◆ Work item:
Isolate every line in the records below with "Local" in it.
■ ■ ■ ■ ■ ■ ■
(** * Pest-risk engine of CropAI ([pest_risk.py]) as a shallow embedding

    Python [float] is IEEE 754 binary64 and is modelled by Rocq's primitive
    [float], so every sum, product and comparison below rounds exactly as the
    interpreter does.  A decimal literal such as [0.4] denotes, in both
    languages, the binary64 value nearest to it.  The integer literals of the
    source ([15], [25], the initial score [0]) are compared and added to floats
    only, where Python converts them exactly; they are written as floats.
    The fields of a reading are floats, as [WeatherData] declares them; an
    integer that the weather service sends compares as the float of the same
    value does.

    A [Dict[str, float]] is an association list in insertion order (the
    iteration order of Python dictionaries); a [str] is a [string] of bytes,
    its non-ASCII characters being kept as their UTF-8 encoding. *)

From Stdlib Require Import Floats ZArith QArith Qminmax List String Ascii Bool Lia.
From Stdlib Require Import Permutation Sorted.
Import ListNotations.

Set Warnings "-inexact-float".

Local Open Scope string_scope.
Local Open Scope list_scope.
Local Open Scope float_scope.

(** ** The Python built-ins the engine relies on *)

Module Py.

Definition dict (V : Type) : Type := list (string * V).

Definition keys {V} (d : dict V) : list string := map fst d.
Definition values {V} (d : dict V) : list V := map snd d.
Definition items {V} (d : dict V) : list (string * V) := d.

Fixpoint get {V} (d : dict V) (k : string) : option V :=
  match d with
  | [] => None
  | (k', v) :: d' => if String.eqb k k' then Some v else get d' k
  end.

(** [d.get(k, default)] *)
Definition get_default {V} (d : dict V) (k : string) (default : V) : V :=
  match get d k with
  | Some v => v
  | None => default
  end.

(** [d[k] = v]: an existing key keeps its position, a new one is appended. *)
Fixpoint set {V} (d : dict V) (k : string) (v : V) : dict V :=
  match d with
  | [] => [(k, v)]
  | (k', v') :: d' =>
      if String.eqb k k' then (k', v) :: d' else (k', v') :: set d' k v
  end.

(** [dict.fromkeys(l)] followed by [list(...)]: the keys in first-seen order. *)
Definition fromkeys (l : list string) : list string :=
  fold_left (fun seen k => if existsb (String.eqb k) seen then seen else seen ++ [k]) l [].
■ ■ ■ ■ ■ ■ ■
◆ Exercise solution:
Local Open Scope string_scope.
Local Open Scope list_scope.
Local Open Scope float_scope.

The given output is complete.